These are chat archives for atomix/atomix

10th
Mar 2016
Jonathan Halterman
@jhalterman
Mar 10 2016 02:35
@joachimdb distributed lock was just moved :) http://atomix.io/atomix/docs/concurrency/
pardon the disruption
that was due to the need to separate DistributedGroup out to a separate package, so we just moved distributed lock as well. that's about the end of moving things around for the 1.0 release.
Joachim De Beule
@joachimdb
Mar 10 2016 09:48
This message was deleted
Joachim De Beule
@joachimdb
Mar 10 2016 09:59
Question: what's the best (cheapest) way to test if a DistributedLock is locked? I was thinking of tryLock but wasn't sure? Is there sth like onLock(lock -> {...})?
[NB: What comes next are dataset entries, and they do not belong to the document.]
(* ===== verification/KnownHosts.v ===== *)
(** * Known hosts ([russh-extra/src/known_hosts.rs])

    Parsing of [known_hosts] lines, the in-memory store with its lookup and
    update, and the printer used to save it.  Base64 and the serialisation of
    public keys are third-party code and file access is the system's: they are
    parameters.  The lock around the store is not modelled: each method takes it
    once and runs alone, so a method is a function of the store. *)
From S2P Require Import Prelude RustStr RustWords RustPath Channel CoreError.

(** ** Entries *)

Record KnownHostsEntry := {
  hostname : string;
  port : Z;
  algorithm : string;
  key_blob : list byte;
  comment : option string;
  revoked : bool;
}.

#[export] Instance KnownHostsEntry_eq_dec : EqDecision KnownHostsEntry.
Proof. solve_decision. Defined.

Definition parse_revoked_marker (line : string) : bool * string :=
  match strip_prefix "@revoked " line with Some rest => (true, rest) | None => (false, line) end.

Definition parse_cert_authority_marker (line : string) : bool * string :=
  match strip_prefix "@cert-authority " line with
  | Some rest => (true, rest)
  | None => (false, line)
  end.

Definition parse_host_pattern (pattern : string) : list (string * Z) :=
  match strip_prefix "[" pattern with
  | Some inner =>
      match strip_suffix "]" inner with
      | Some before_close =>
          match ('(host, port_str) ← rsplit_once ":" before_close;
                 port ← parse_u16 port_str; Some (host, port)) with
          | Some hp => [hp]
          | None => [(before_close, 0)]
          end
      | None =>
          match ('(host, port_str) ← rsplit_once "]:" inner;
                 port ← parse_u16 port_str;
                 Some (default host (strip_suffix "]" host), port)) with
          | Some hp => [hp]
          | None => [(inner, 0)]
          end
      end
  | None => map (λ host, (host, 0)) (split_char "," pattern)
  end.

Inductive KnownHostStatus := Match | NotFound | Changed | Revoked.
#[export] Instance KnownHostStatus_eq_dec : EqDecision KnownHostStatus.
Proof. solve_decision. Defined.

Record KnownHostsParseWarning := {
  w_line : Z;
  w_content : string;
  w_reason : string;
}.

Record KnownHosts := {
  entries : list KnownHostsEntry;
  warnings : list KnownHostsParseWarning;
  source_paths : list string;
  hash_hostnames : bool;
}.

Definition KnownHosts_new : KnownHosts :=
  {| entries := []; warnings := []; source_paths := []; hash_hostnames := false |}.

Definition merge (self other : KnownHosts) : KnownHosts :=
  {| entries := entries self ++ entries other; warnings := warnings self ++ warnings other;
     source_paths := source_paths self ++ source_paths other;
     hash_hostnames := hash_hostnames self |}.

Definition set_hash_hostnames (hash : bool) (self : KnownHosts) : KnownHosts :=
  {| entries := entries self; warnings := warnings self; source_paths := source_paths self;
     hash_hostnames := hash |}.

Definition entry_count (self : KnownHosts) : Z := Z.of_nat (length (entries self)).

Definition host_matches (entry_host target_host : string) : bool :=
  eq_ignore_ascii_case entry_host target_host.

(** ** Permissions *)

(** [0o022] and [0o600]. *)
Definition MODE_OTHERS_WRITE : Z := 18.
Definition MODE_OWNER_ONLY : Z := 384.

Definition validate_known_hosts_permissions (path : string) (mode : result IoError Z) :
    Result unit :=
  match mode with
  | Err e => Err (EIo e)
  | Ok mode =>
      if negb (Z.land mode MODE_OTHERS_WRITE =? 0) then
        Err (Error_invalid_config
          ("known-hosts file `" +:+ path +:+ "` must not be writable by group or others"))
      else Ok ()
  end.

Section Store.
(** [base64] and [PublicKey] are outside this program. *)
Context (base64_decode_key : string → option (list byte))
        (base64_encode : list byte → Result string)
        {PublicKey : Type} (public_key_to_bytes : PublicKey → option (list byte)).

(** ** Parsing *)

Definition KnownHostsEntry_parse (line : string) : list KnownHostsEntry :=
  let trimmed := trim line in
  if String.eqb trimmed "" || starts_with "#" trimmed then []
  else
    let '(revoked, rest) := parse_revoked_marker trimmed in
    let '(_cert_authority, rest) := parse_cert_authority_marker rest in
    match split_whitespace rest with
    | p0 :: p1 :: p2 :: more =>
        let hosts := parse_host_pattern p0 in
        match base64_decode_key p2 with
        | None => []
        | Some key_blob =>
            let comment := match more with [] => None | _ => Some (join " " more) end in
            map (λ '(hostname, port),
              {| hostname := hostname; port := port; algorithm := p1; key_blob := key_blob;
                 comment := comment; revoked := revoked |}) hosts
        end
    | _ => []
    end.

(** One turn of the loop over the numbered lines. *)
Definition parse_line (index : Z) (line : string) :
    list KnownHostsEntry * list KnownHostsParseWarning :=
  let trimmed := trim line in
  let warn reason := [{| w_line := index + 1; w_content := trimmed; w_reason := reason |}] in
  if String.eqb trimmed "" || starts_with "#" trimmed then ([], [])
  else if starts_with "|" trimmed then
    ([], warn "hashed hostname entries are not yet supported")
  else if starts_with "@cert-authority " trimmed then
    ([], warn "cert-authority entries are not yet supported")
  else
    match KnownHostsEntry_parse trimmed with
    | [] => ([], warn "failed to parse known-hosts line")
    | parsed => (parsed, [])
    end.

Fixpoint parse_lines (index : Z) (ls : list string) :
    list KnownHostsEntry * list KnownHostsParseWarning :=
  match ls with
  | [] => ([], [])
  | line :: ls' =>
      let '(es, ws) := parse_line index line in
      let '(es', ws') := parse_lines (index + 1) ls' in
      (es ++ es', ws ++ ws')
  end.

Definition parse_known_hosts_content (content : string) :
    list KnownHostsEntry * list KnownHostsParseWarning :=
  parse_lines 0 (lines content).

Definition KnownHosts_parse (path content : string) : KnownHosts :=
  let '(es, ws) := parse_known_hosts_content content in
  {| entries := es; warnings := ws; source_paths := [path]; hash_hostnames := false |}.

(** ** Loading

    [fs path] is what the system answers for the file at [path]: its mode and
    its content (read only after the mode was accepted). *)
Record FileOnDisk := { f_mode : result IoError Z; f_content : result IoError string }.

Context (home : option string) (fs : string → FileOnDisk).

Definition load (path : string) : Result KnownHosts :=
  let path := expand_tilde home path in
  _ ← validate_known_hosts_permissions path (f_mode (fs path));
  content ← map_err EIo (f_content (fs path));
  Ok (KnownHosts_parse path content).

Fixpoint load_into (store : KnownHosts) (paths : list string) : Result KnownHosts :=
  match paths with
  | [] => Ok store
  | path :: paths' => contents ← load path; load_into (merge store contents) paths'
  end.

Definition load_files (paths : list string) : Result KnownHosts :=
  load_into KnownHosts_new paths.

(** ** Lookup *)

Fixpoint check_loop (es : list KnownHostsEntry) (host : string) (p : Z) (key_bytes : list byte)
    (saw_candidate_match saw_key_mismatch : bool) : KnownHostStatus :=
  match es with
  | [] => if saw_candidate_match then Match else if saw_key_mismatch then Changed else NotFound
  | e :: es' =>
      if negb (host_matches (hostname e) host) then
        check_loop es' host p key_bytes saw_candidate_match saw_key_mismatch
      else if negb (port e =? 0) && negb (port e =? p) then
        check_loop es' host p key_bytes saw_candidate_match saw_key_mismatch
      else if revoked e then Revoked
      else if bool_decide (key_blob e = key_bytes) then
        check_loop es' host p key_bytes true saw_key_mismatch
      else check_loop es' host p key_bytes saw_candidate_match true
  end.

Definition check (self : KnownHosts) (host : string) (p : Z) (public_key : PublicKey) :
    KnownHostStatus :=
  match public_key_to_bytes public_key with
  | None => NotFound
  | Some key_bytes => check_loop (entries self) host p key_bytes false false
  end.

(** ** Update *)

Definition kept (host : string) (p : Z) (e : KnownHostsEntry) : bool :=
  negb (host_matches (hostname e) host
        && ((port e =? p) || (port e =? 0) || (p =? 0) || (p =? 22))).

Definition add_entry (self : KnownHosts) (host : string) (p : Z) (public_key : PublicKey)
    (alg : string) : Result KnownHosts :=
  blob ← ok_or (Error_host_key HostKeyUnsupported
                  "failed to serialize public key for known-hosts entry")
           (public_key_to_bytes public_key);
  Ok {| entries := List.filter (kept host p) (entries self)
          ++ [{| hostname := host; port := p; algorithm := alg; key_blob := blob;
                 comment := None; revoked := false |}];
        warnings := warnings self; source_paths := source_paths self;
        hash_hostnames := hash_hostnames self |}.

(** ** Saving *)

Definition host_part (e : KnownHostsEntry) : string :=
  if negb (port e =? 0) && negb (port e =? 22) then
    "[" +:+ hostname e +:+ "]:" +:+ dec (port e)
  else hostname e.

Definition entry_line (e : KnownHostsEntry) : Result string :=
  let marker := if revoked e then "@revoked " else "" in
  let comment := match comment e with Some c => " " +:+ c | None => "" end in
  key_b64 ← base64_encode (key_blob e);
  Ok (marker +:+ host_part e +:+ " " +:+ algorithm e +:+ " " +:+ key_b64 +:+ comment
      +:+ String LF "").

(** [output] of [save]. *)
Fixpoint save_output (es : list KnownHostsEntry) : Result string :=
  match es with
  | [] => Ok ""
  | e :: es' => line ← entry_line e; rest ← save_output es'; Ok (line +:+ rest)
  end.

(** What [save] does to the disk: the path written, its content and its mode. *)
Definition save (self : KnownHosts) (path : string)
    (created written : result IoError unit) (chmod : result unit unit) :
    Result (string * string * Z) :=
  let path := expand_tilde home path in
  output ← save_output (entries self);
  _ ← map_err EIo created;
  _ ← map_err EIo written;
  _ ← map_err (λ _, Error_invalid_config
                 ("failed to set permissions on known-hosts file `" +:+ path +:+ "`")) chmod;
  Ok (path, output, MODE_OWNER_ONLY).
End Store.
also, the tryLock potentially actually locks whereas I just want to know if there is a lock
Joachim De Beule
@joachimdb
Mar 10 2016 10:09
nm, got it (onStateChange)
Joachim De Beule
@joachimdb
Mar 10 2016 10:23
grmbl, doesn't seem to work after all: I don't get to see a state change on lock events. Should I?
Joachim De Beule
@joachimdb
Mar 10 2016 12:45
It would be helpfull to have an overview of supported state changes per distributed resource class. And some more things: (1) calling close on a replica or client never completes, even after closing all distributed resources. Any ideas why? (2) putting a clojure keyword in a DistributedMap never completes, not even exceptionally. It does however render the map unusable .. (subsequent gets and puts, even of java core types, never complete)...
Joachim De Beule
@joachimdb
Mar 10 2016 13:26
Regarding DistributedTopics: there's a difference between the web-site doc at http://atomix.io/atomix/docs/messaging/ and the class doc at http://atomix.io/atomix/api/latest/io/atomix/messaging/DistributedTopic.html: the former doesn't talk about subscribing and suggests to use onMessage to receive messages. It doesn't work. The latter says to handle messages via a subscribe callback and does work..
Jordan Halterman
@kuujo
Mar 10 2016 17:28
Awesome...
On the topic of Resource.State see the Javadoc: http://atomix.io/atomix/api/latest/io/atomix/resource/Resource.State.html The resource state represents the resource's (and the underlying client's) ability to talk to the cluster. It references the connection state, not the state of the state machine. This is the same thing Curator does for ZooKeeper. When the client is able to communicate with the cluster, its state will be
CONNECTED. If the client can't reach the cluster, it will be SUSPENDED, indicating some linearizability guarantees may be lost. If it's disconnected for too long, its session van be CLOSED and it will reopen a new session.
Jordan Halterman
@kuujo
Mar 10 2016 17:35
There is no way to determine if a lock is locked. We could add an isLocked method, but the problem is a lock can be locked by multiple threads or even by the same thread multiple times, and there's no context to represent that. If thread 1 on client A calls lock, and then thread 2 on client A calls lock, the lock will be acquired once, and once it is released will be acquired again by the same process. This allows multiple threads to access the same lock. So, isLocked would not really be accurate. Thread 2 could call isLocked and it could return true even though thread 1's call is actually the one that has the lock. We'd have to add something like a LockFuture to provide context to specific lock calls, which is fine.
Jordan Halterman
@kuujo
Mar 10 2016 17:42
The way that lock checks are supposed to be done is through the lock token. This is the only safe way to check the lock in a distributed system. The reason an isLock method would not be entirely safe in a distributed system is because, in theory, a process could request and acquire a lock but a process pause could occur between acquiring the lock and taking action on the lock. Once the lock future is completed, that indicates that the session was granted the lock, and you can use that context to say that the lock is acquired. But if e.g. a long GC pause occurs immediately thereafter, the session could expire and another process can be granted the lock. You can call isLock to check the lock again, but you still have the same potential problem where two nodes could believe themselves to hold a lock by the time the isLock response is received. Instead, the only completely safe way to check if a lock is acquired is to use the token with which the CompletableFuture is completed when a lock is acquired. When the lock holder interacts with whatever distributed resource it's locking, it uses the token to ensure no more recent process has acquired the lock and interacted with that resource. Essentially, you're doing version control. The lock with the highest token wins, and a lock holder that fails due to another lock holder having accessed the same resource with a higher token can safely assume its lock has been lost.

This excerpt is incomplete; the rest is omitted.